Invention disclosures should trigger Export Control Reviews when:
The disclosure indicates “dual use” concerns under the EAR:
- Such as: Biomedical sciences, computer sciences, space or space launch sciences, or any engineering or scientific discipline? (Including but not limited to: Chemical, Electrical, Semiconductor, Material Science, Physics, Mechanical, Geophysical, Marine, Astronomy, Nuclear, Artificial Intelligence, Robotics).
The invention may have direct defense applications under the ITAR:
- This includes any item (equipment, instruments, materials, software, and/or technical) specifically designed, developed or modified for military, crime enforcement or other defense-related applications)
All potential counter parties (e.g. MTAs/CDAs) and/or licensees & business partners should be screened against watch listed entities/persons in advance of item being transferred.
Software intended to be commercially licensed is not released into public domain. Licensing to an international person or entity requires prior U.S. Government Watch-list screening, regardless of export control classification.
Screening requirement still applies where the PI requires registration for use of the software (e.g. to maintain version control and track user identity), but is not commercializing it through the licensing process or otherwise charging for it.
Non-Disclosure Agreements (NDAs); Material Transfer Agreements (MTAs)

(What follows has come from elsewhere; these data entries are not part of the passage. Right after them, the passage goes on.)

Lemma run_app evs1 evs2 (w w1 w2 : World) :
  run evs1 w = Ok (tt, w1) -> run evs2 w1 = Ok (tt, w2) ->
  run (evs1 ++ evs2) w = Ok (tt, w2).
Proof.
  revert w. induction evs1 as [|e evs1 IH]; intros w H1 H2.
  - injection H1 as ->. exact H2.
  - cbn [Reaction.run List.app] in *. unfold bind in *.
    destruct (step e w) as [[[] w0]|]; [|discriminate].
    apply (IH w0 H1 H2).
Qed.

Lemma exec_snoc seed dev evs e (w w' : World) :
  exec seed dev evs = Ok (tt, w) -> step e w = Ok (tt, w') ->
  exec seed dev (evs ++ [e]) = Ok (tt, w').
Proof.
  unfold Reaction.exec, bind. intros H1 H2.
  destruct (startup dev (initial seed)) as [[[] w0]|]; [|discriminate].
  apply (run_app evs [e] w0 w w' H1).
  cbn [Reaction.run]. unfold bind. rewrite H2. reflexivity.
Qed.

(** Recording a sample when the sequence is full. *)
Lemma overflow_step (w : World) raw :
  state (app w) = Flashing ->
  qualifying raw = true ->
  size (reactionTimes (app w)) = MAX_LOG_ENTRIES ->
  exists w',
    WndProc (WM_INPUT (Some raw)) w = Ok (tt, w') /\
    reactionTimes (app w') =
      duration_float_milli (clock (clock_reads w) - flashStartTime (app w))
      :: pop_back (reactionTimes (app w)) /\
    size (reactionTimes (app w')) = MAX_LOG_ENTRIES.
Proof.
  intros S Q Hs.
  destruct (trial_step w raw S Q) as [w' [E [_ [_ [T _]]]]].
  exists w'. split; [exact E|]. rewrite T, Hs, Z.leb_refl.
  split; [reflexivity|]. rewrite size_cons, size_pop_back; [lia|].
  intros N. rewrite N in Hs. discriminate Hs.
Qed.

(** ** The claims about the reaction tester *)


(** C2: with a monotonic clock, after every run each retained sample is
    at least zero; whenever the stimulus is shown its onset is not later
    than the next clock reading, so the sample a click would record then
    is at least zero too. *)
Theorem C2_latency_nonneg seed dev evs (w : World) :
  monotonic clock ->
  exec seed dev evs = Ok (tt, w) ->
  Forall (fun t => F32.leb F32.zero t = true) (reactionTimes (app w)) /\
  (state (app w) = Flashing ->
   flashStartTime (app w) <= clock (clock_reads w) /\
   F32.leb F32.zero
     (duration_float_milli (clock (clock_reads w) - flashStartTime (app w)))
   = true).
Proof.
  intros Hm H. destruct (onset_invariant seed dev evs w Hm H) as [Ho Hn].
  split; [exact Hn|]. intros S. destruct (Ho S) as [j [Hj E]].
  assert (L : flashStartTime (app w) <= clock (clock_reads w)).
  { rewrite E. apply Hm. lia. }
  split; [exact L|]. apply duration_float_milli_nonneg. lia.
Qed.

(** C3: a qualifying button-down event received in [Waiting] leads to
    [TooEarly] (FalseStart); after any frames and non-qualifying inputs,
    the next qualifying button-down event leads back to [Waiting] and
    arms a new round.  Neither changes the sample sequence, the last
    sample or the statistics. *)
Theorem C3_false_start (w : World) raw1 between raw2 :
  state (app w) = Waiting ->
  qualifying raw1 = true ->
  forallb passive between = true ->
  qualifying raw2 = true ->
  exists w1 w2 w3,
    step (Message (WM_INPUT (Some raw1))) w = Ok (tt, w1) /\
    state (app w1) = TooEarly /\ results (app w1) = results (app w) /\
    calls w1 = calls w /\
    run between w1 = Ok (tt, w2) /\
    state (app w2) = TooEarly /\ results (app w2) = results (app w) /\
    calls w2 = calls w /\
    step (Message (WM_INPUT (Some raw2))) w2 = Ok (tt, w3) /\
    state (app w3) = Waiting /\ results (app w3) = results (app w) /\
    roundStartTime (app w3) = clock (S (clock_reads w2)) /\
    (targetDelayMs (app w3), rng (app w3)) =
      uniform_real_distribution MIN_DELAY_MS MAX_DELAY_MS (rng (app w)) /\
    beepPlayed (app w3) = false /\
    calls w3 = Enter_StartNewRound :: calls w.
Proof.
  intros S Q1 P Q2.
  destruct (false_start_step w raw1 S Q1) as [w1 [E1 [S1 [R1 [G1 C1]]]]].
  destruct (passive_run between w1 P S1) as [w2 [E2 [S2 [R2 [G2 C2]]]]].
  destruct (retry_step w2 raw2 S2 Q2)
    as [w3 [E3 [S3 [R3 [T3 [D3 [G3 [B3 C3]]]]]]]].
  exists w1, w2, w3. repeat split; try assumption; try congruence.
  rewrite D3, G3, G2, G1. symmetry. apply surjective_pairing.
Qed.

(** C4: after every run that leaves samples, so after every recorded
    trial, [bestTime] is a minimum of the retained samples and
    [averageTime] is their sum divided by their number; the retained
    samples are those left after eviction, at most [MAX_LOG_ENTRIES]. *)
Theorem C4_running_stats seed dev evs (w : World) :
  exec seed dev evs = Ok (tt, w) ->
  reactionTimes (app w) <> [] ->
  is_minimum (bestTime (app w)) (reactionTimes (app w)) /\
  averageTime (app w) = mean_of (reactionTimes (app w)) /\
  size (reactionTimes (app w)) <= MAX_LOG_ENTRIES.
Proof.
  intros H N. destruct (stats_invariant seed dev evs w H) as [_ Hs].
  destruct (Hs N) as [Hb Ha]. repeat split; try assumption.
  - apply Hb.
  - apply Hb.
  - apply (cap_invariant seed dev evs w H).
Qed.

Incoming NDAs may contribute export controlled information that the PI and the University should be aware of in advance of any information transfer. Likewise, incoming MTAs may contribute export controlled items. If the item or information is proprietary and export controlled, it may require special security measures such as a Technology Control Plan (TCP)
- Solution: Incorporate language into incoming or mutual NDAs and MTAs that require any agreement Party to provide UNCG with advance notification (ideally at least 30 days) of intention to transfer an export controlled information or item under one of these instruments.
- Additional Agreement Clauses:
“Notwithstanding anything else in this Agreement, the Parties will not export or re-export any commodities, technology, software, or data, in violation of any laws or regulations of the United States of America.”
“Each Party agrees to comply with all export laws and regulations of the United States applicable to any information disclosed hereunder. Either Party reserves the right to decline the receipt of information in the form of technology or technical data identified on any US export control list, including the Commerce Control List (CCL) at 15 CFR 774, the US Munitions List at 22 CFR 121, and the Nuclear Regulatory Commission export control lists at 10 CFR 110 and 10 CFR 810.”
University Startups and Leases to External Third Parties
- Spin-off entities off may conduct export controlled work or undertake research which has an export controlled component to it.
- Recommendation: University should legally insulate itself by going on record as not being responsible for the entity’s export control compliance; particularly where a University PI is involved in the spin-off as a separate outside activity.
- Leasing transactions: in the event that University leases laboratory or office space to an external third party, University should insulate itself from that party’s export compliance responsibilities.
- Recommendation: Incorporate language in any leasehold agreement that specifically frames export control compliance and responsibility as the tenant’s (not University’s) obligation.